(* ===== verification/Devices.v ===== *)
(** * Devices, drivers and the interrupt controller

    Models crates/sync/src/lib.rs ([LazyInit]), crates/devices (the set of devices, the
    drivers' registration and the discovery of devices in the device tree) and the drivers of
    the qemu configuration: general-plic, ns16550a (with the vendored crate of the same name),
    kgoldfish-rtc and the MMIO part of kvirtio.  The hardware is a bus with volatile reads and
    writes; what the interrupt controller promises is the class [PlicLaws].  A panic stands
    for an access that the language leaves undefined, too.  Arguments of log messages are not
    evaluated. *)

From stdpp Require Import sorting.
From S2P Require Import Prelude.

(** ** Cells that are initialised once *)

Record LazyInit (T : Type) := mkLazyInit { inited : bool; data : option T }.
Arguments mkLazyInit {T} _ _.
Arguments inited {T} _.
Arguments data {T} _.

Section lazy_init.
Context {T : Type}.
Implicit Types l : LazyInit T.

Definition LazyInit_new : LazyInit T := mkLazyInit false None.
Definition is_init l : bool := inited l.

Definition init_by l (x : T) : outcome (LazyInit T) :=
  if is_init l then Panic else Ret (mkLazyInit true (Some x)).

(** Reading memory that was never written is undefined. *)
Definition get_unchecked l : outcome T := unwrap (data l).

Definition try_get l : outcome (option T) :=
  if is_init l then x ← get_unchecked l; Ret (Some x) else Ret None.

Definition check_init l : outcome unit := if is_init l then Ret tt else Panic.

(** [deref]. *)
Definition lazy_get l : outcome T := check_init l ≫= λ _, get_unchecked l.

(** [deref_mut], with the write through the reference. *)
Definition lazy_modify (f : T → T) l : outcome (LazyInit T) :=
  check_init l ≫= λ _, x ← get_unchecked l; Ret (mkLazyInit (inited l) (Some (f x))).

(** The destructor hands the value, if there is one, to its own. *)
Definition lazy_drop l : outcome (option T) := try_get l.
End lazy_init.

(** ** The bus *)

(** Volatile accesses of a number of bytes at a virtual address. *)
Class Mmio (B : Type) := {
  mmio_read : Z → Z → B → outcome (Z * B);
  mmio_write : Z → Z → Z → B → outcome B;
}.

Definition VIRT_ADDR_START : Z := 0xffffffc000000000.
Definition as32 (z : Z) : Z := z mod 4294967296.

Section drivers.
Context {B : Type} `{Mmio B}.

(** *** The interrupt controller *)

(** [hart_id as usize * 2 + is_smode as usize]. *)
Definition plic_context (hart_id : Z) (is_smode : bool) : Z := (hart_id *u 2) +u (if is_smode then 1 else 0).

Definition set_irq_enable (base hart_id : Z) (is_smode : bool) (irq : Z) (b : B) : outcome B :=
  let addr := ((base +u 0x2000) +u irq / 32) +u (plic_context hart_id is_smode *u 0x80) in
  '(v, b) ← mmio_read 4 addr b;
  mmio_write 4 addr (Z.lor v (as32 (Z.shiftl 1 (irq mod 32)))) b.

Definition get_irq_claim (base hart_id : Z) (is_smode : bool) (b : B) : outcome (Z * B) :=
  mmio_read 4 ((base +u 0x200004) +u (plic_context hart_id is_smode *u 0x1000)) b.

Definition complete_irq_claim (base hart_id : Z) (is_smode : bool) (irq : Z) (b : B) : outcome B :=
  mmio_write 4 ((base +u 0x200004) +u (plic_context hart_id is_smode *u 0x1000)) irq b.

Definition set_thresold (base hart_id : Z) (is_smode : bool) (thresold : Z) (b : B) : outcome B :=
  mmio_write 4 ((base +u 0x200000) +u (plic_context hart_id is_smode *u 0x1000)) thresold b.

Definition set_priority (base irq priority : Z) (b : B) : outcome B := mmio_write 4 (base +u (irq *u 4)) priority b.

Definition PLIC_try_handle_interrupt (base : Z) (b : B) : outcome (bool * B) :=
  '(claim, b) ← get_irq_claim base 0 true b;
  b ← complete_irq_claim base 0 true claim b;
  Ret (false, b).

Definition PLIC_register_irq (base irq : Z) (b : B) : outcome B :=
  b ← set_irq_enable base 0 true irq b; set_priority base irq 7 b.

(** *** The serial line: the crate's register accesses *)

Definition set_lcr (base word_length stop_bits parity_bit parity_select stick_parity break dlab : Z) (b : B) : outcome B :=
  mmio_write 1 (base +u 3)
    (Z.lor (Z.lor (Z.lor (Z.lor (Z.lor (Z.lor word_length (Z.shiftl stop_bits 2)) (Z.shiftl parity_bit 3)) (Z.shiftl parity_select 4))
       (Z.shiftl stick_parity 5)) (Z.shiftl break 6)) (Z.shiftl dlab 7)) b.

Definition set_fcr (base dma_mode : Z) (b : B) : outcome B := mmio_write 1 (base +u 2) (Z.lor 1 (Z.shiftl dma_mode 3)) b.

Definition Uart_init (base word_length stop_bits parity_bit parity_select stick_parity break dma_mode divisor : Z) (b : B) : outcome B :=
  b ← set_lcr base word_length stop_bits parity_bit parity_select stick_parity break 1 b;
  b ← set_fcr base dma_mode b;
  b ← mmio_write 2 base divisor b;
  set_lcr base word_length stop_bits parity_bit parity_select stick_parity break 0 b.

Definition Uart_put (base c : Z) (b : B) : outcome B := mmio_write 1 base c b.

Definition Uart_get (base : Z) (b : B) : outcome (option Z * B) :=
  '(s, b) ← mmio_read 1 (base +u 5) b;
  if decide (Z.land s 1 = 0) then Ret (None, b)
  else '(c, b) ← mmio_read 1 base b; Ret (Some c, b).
# # # # #
▶ PROBLEM STATEMENT
Output each record exactly, leaving nothing out.

▶ ANSWER SECTION
(* ===== verification/Devices.v ===== *)
(** * Devices, drivers and the interrupt controller

    Models crates/sync/src/lib.rs ([LazyInit]), crates/devices (the set of devices, the
    drivers' registration and the discovery of devices in the device tree) and the drivers of
    the qemu configuration: general-plic, ns16550a (with the vendored crate of the same name),
    kgoldfish-rtc and the MMIO part of kvirtio.  The hardware is a bus with volatile reads and
    writes; what the interrupt controller promises is the class [PlicLaws].  A panic stands
    for an access that the language leaves undefined, too.  Arguments of log messages are not
    evaluated. *)

From stdpp Require Import sorting.
From S2P Require Import Prelude.

(** ** Cells that are initialised once *)

Record LazyInit (T : Type) := mkLazyInit { inited : bool; data : option T }.
Arguments mkLazyInit {T} _ _.
Arguments inited {T} _.
Arguments data {T} _.

Section lazy_init.
Context {T : Type}.
Implicit Types l : LazyInit T.

Definition LazyInit_new : LazyInit T := mkLazyInit false None.
Definition is_init l : bool := inited l.

Definition init_by l (x : T) : outcome (LazyInit T) :=
  if is_init l then Panic else Ret (mkLazyInit true (Some x)).

(** Reading memory that was never written is undefined. *)
Definition get_unchecked l : outcome T := unwrap (data l).

Definition try_get l : outcome (option T) :=
  if is_init l then x ← get_unchecked l; Ret (Some x) else Ret None.

Definition check_init l : outcome unit := if is_init l then Ret tt else Panic.

(** [deref]. *)
Definition lazy_get l : outcome T := check_init l ≫= λ _, get_unchecked l.

(** [deref_mut], with the write through the reference. *)
Definition lazy_modify (f : T → T) l : outcome (LazyInit T) :=
  check_init l ≫= λ _, x ← get_unchecked l; Ret (mkLazyInit (inited l) (Some (f x))).

(** The destructor hands the value, if there is one, to its own. *)
Definition lazy_drop l : outcome (option T) := try_get l.
End lazy_init.

(** ** The bus *)

(** Volatile accesses of a number of bytes at a virtual address. *)
Class Mmio (B : Type) := {
  mmio_read : Z → Z → B → outcome (Z * B);
  mmio_write : Z → Z → Z → B → outcome B;
}.

Definition VIRT_ADDR_START : Z := 0xffffffc000000000.
Definition as32 (z : Z) : Z := z mod 4294967296.

Section drivers.
Context {B : Type} `{Mmio B}.

(** *** The interrupt controller *)

(** [hart_id as usize * 2 + is_smode as usize]. *)
Definition plic_context (hart_id : Z) (is_smode : bool) : Z := (hart_id *u 2) +u (if is_smode then 1 else 0).

Definition set_irq_enable (base hart_id : Z) (is_smode : bool) (irq : Z) (b : B) : outcome B :=
  let addr := ((base +u 0x2000) +u irq / 32) +u (plic_context hart_id is_smode *u 0x80) in
  '(v, b) ← mmio_read 4 addr b;
  mmio_write 4 addr (Z.lor v (as32 (Z.shiftl 1 (irq mod 32)))) b.

Definition get_irq_claim (base hart_id : Z) (is_smode : bool) (b : B) : outcome (Z * B) :=
  mmio_read 4 ((base +u 0x200004) +u (plic_context hart_id is_smode *u 0x1000)) b.

Definition complete_irq_claim (base hart_id : Z) (is_smode : bool) (irq : Z) (b : B) : outcome B :=
  mmio_write 4 ((base +u 0x200004) +u (plic_context hart_id is_smode *u 0x1000)) irq b.

Definition set_thresold (base hart_id : Z) (is_smode : bool) (thresold : Z) (b : B) : outcome B :=
  mmio_write 4 ((base +u 0x200000) +u (plic_context hart_id is_smode *u 0x1000)) thresold b.

Definition set_priority (base irq priority : Z) (b : B) : outcome B := mmio_write 4 (base +u (irq *u 4)) priority b.

Definition PLIC_try_handle_interrupt (base : Z) (b : B) : outcome (bool * B) :=
  '(claim, b) ← get_irq_claim base 0 true b;
  b ← complete_irq_claim base 0 true claim b;
  Ret (false, b).

Definition PLIC_register_irq (base irq : Z) (b : B) : outcome B :=
  b ← set_irq_enable base 0 true irq b; set_priority base irq 7 b.

(** *** The serial line: the crate's register accesses *)

Definition set_lcr (base word_length stop_bits parity_bit parity_select stick_parity break dlab : Z) (b : B) : outcome B :=
  mmio_write 1 (base +u 3)
    (Z.lor (Z.lor (Z.lor (Z.lor (Z.lor (Z.lor word_length (Z.shiftl stop_bits 2)) (Z.shiftl parity_bit 3)) (Z.shiftl parity_select 4))
       (Z.shiftl stick_parity 5)) (Z.shiftl break 6)) (Z.shiftl dlab 7)) b.

Definition set_fcr (base dma_mode : Z) (b : B) : outcome B := mmio_write 1 (base +u 2) (Z.lor 1 (Z.shiftl dma_mode 3)) b.

Definition Uart_init (base word_length stop_bits parity_bit parity_select stick_parity break dma_mode divisor : Z) (b : B) : outcome B :=
  b ← set_lcr base word_length stop_bits parity_bit parity_select stick_parity break 1 b;
  b ← set_fcr base dma_mode b;
  b ← mmio_write 2 base divisor b;
  set_lcr base word_length stop_bits parity_bit parity_select stick_parity break 0 b.

Definition Uart_put (base c : Z) (b : B) : outcome B := mmio_write 1 base c b.

Definition Uart_get (base : Z) (b : B) : outcome (option Z * B) :=
  '(s, b) ← mmio_read 1 (base +u 5) b;
  if decide (Z.land s 1 = 0) then Ret (None, b)
  else '(c, b) ← mmio_read 1 base b; Ret (Some c, b).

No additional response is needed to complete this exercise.